[Aim of the task]: In the entries that follow, find each line with the word "eauto" and copy it.

Data records:
□ □ □

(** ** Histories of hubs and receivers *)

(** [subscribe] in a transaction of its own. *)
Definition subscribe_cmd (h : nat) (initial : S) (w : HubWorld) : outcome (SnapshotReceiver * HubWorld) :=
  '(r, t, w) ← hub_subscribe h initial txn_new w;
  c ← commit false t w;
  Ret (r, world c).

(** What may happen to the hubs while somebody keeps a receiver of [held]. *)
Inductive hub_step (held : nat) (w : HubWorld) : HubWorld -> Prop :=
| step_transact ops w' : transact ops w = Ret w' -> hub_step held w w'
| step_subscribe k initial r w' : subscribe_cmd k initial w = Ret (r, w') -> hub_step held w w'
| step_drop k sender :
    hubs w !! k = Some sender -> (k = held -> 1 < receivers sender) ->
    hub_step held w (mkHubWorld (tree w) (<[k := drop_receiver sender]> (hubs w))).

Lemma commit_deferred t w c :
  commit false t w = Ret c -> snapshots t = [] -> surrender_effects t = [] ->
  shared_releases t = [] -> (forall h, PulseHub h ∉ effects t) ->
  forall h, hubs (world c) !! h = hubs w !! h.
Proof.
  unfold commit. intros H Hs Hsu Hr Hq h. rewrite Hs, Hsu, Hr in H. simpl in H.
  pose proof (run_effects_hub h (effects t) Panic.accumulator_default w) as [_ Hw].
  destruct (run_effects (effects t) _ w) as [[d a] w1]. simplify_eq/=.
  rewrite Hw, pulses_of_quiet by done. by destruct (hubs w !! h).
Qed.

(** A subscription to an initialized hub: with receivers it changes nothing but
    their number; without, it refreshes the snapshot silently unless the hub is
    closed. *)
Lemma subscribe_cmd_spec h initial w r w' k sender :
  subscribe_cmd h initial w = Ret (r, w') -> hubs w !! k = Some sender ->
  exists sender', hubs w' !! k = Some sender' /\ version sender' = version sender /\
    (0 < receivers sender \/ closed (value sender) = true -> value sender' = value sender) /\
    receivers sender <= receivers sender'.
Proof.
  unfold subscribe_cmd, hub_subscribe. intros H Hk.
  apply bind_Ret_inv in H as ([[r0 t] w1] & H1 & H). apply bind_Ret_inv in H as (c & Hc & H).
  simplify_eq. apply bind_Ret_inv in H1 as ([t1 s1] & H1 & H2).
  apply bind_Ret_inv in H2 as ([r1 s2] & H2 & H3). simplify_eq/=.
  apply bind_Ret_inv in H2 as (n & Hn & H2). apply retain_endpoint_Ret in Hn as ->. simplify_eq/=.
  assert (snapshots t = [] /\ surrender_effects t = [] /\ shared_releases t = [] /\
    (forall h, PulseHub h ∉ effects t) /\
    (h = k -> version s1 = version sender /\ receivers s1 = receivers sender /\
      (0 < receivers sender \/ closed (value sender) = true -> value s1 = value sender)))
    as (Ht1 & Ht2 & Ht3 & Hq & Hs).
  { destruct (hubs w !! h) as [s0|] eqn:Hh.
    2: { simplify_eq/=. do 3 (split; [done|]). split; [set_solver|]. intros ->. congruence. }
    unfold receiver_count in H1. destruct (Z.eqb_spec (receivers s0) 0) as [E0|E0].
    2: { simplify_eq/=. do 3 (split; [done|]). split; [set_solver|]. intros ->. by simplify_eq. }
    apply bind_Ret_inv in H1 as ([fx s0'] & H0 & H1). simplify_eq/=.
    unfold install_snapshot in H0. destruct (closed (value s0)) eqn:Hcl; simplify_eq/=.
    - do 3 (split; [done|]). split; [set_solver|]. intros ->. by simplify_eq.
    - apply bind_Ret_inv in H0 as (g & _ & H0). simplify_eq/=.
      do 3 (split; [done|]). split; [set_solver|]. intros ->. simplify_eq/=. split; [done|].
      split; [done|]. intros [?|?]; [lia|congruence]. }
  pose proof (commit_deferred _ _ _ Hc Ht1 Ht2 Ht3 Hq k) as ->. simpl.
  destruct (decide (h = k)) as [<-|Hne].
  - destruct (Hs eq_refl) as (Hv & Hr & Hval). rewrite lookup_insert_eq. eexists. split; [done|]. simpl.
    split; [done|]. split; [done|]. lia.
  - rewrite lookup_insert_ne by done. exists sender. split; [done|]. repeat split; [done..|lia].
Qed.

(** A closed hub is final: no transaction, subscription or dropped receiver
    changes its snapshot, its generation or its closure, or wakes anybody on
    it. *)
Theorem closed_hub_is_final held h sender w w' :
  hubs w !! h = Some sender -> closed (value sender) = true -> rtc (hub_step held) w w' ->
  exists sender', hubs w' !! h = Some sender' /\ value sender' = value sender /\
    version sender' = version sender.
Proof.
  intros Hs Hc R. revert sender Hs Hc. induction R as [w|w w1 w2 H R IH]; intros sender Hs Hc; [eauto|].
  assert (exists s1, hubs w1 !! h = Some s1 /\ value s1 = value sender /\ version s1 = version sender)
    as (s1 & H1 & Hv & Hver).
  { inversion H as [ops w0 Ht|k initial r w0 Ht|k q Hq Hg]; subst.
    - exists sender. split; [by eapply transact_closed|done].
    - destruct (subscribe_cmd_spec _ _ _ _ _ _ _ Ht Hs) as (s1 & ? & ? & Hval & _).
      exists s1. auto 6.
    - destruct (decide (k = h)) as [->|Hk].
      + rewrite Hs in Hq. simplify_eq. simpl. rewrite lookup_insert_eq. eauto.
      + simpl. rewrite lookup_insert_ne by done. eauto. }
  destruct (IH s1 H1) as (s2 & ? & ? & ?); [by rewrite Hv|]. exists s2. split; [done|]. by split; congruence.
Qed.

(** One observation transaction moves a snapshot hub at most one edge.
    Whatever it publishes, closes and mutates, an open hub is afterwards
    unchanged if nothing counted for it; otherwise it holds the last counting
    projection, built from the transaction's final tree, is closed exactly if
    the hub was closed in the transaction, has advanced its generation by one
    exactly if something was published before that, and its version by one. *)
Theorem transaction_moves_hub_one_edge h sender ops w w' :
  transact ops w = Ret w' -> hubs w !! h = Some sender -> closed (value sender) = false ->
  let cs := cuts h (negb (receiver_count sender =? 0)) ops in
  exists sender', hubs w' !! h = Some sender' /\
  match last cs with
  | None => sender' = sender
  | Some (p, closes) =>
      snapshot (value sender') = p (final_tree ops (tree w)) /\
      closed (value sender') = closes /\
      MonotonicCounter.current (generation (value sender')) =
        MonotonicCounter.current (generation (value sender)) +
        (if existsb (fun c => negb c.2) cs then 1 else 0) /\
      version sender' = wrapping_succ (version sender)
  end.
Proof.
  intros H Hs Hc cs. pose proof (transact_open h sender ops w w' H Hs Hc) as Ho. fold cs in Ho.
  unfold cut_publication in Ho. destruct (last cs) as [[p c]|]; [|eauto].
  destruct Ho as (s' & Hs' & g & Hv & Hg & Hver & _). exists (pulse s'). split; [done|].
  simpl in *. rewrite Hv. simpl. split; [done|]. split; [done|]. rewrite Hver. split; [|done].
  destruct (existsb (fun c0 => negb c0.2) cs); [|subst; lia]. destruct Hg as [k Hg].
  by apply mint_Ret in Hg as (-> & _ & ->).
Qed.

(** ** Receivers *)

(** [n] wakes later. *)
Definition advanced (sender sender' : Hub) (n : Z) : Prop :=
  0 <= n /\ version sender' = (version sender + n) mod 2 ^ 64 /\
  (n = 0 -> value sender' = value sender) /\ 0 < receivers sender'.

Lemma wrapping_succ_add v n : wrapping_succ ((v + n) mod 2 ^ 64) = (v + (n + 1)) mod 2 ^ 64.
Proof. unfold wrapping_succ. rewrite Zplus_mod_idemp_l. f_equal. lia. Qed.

□ □ □

[Response below]:
  intros Hs Hc R. revert sender Hs Hc. induction R as [w|w w1 w2 H R IH]; intros sender Hs Hc; [eauto|].
      + rewrite Hs in Hq. simplify_eq. simpl. rewrite lookup_insert_eq. eauto.
      + simpl. rewrite lookup_insert_ne by done. eauto. }
  unfold cut_publication in Ho. destruct (last cs) as [[p c]|]; [|eauto].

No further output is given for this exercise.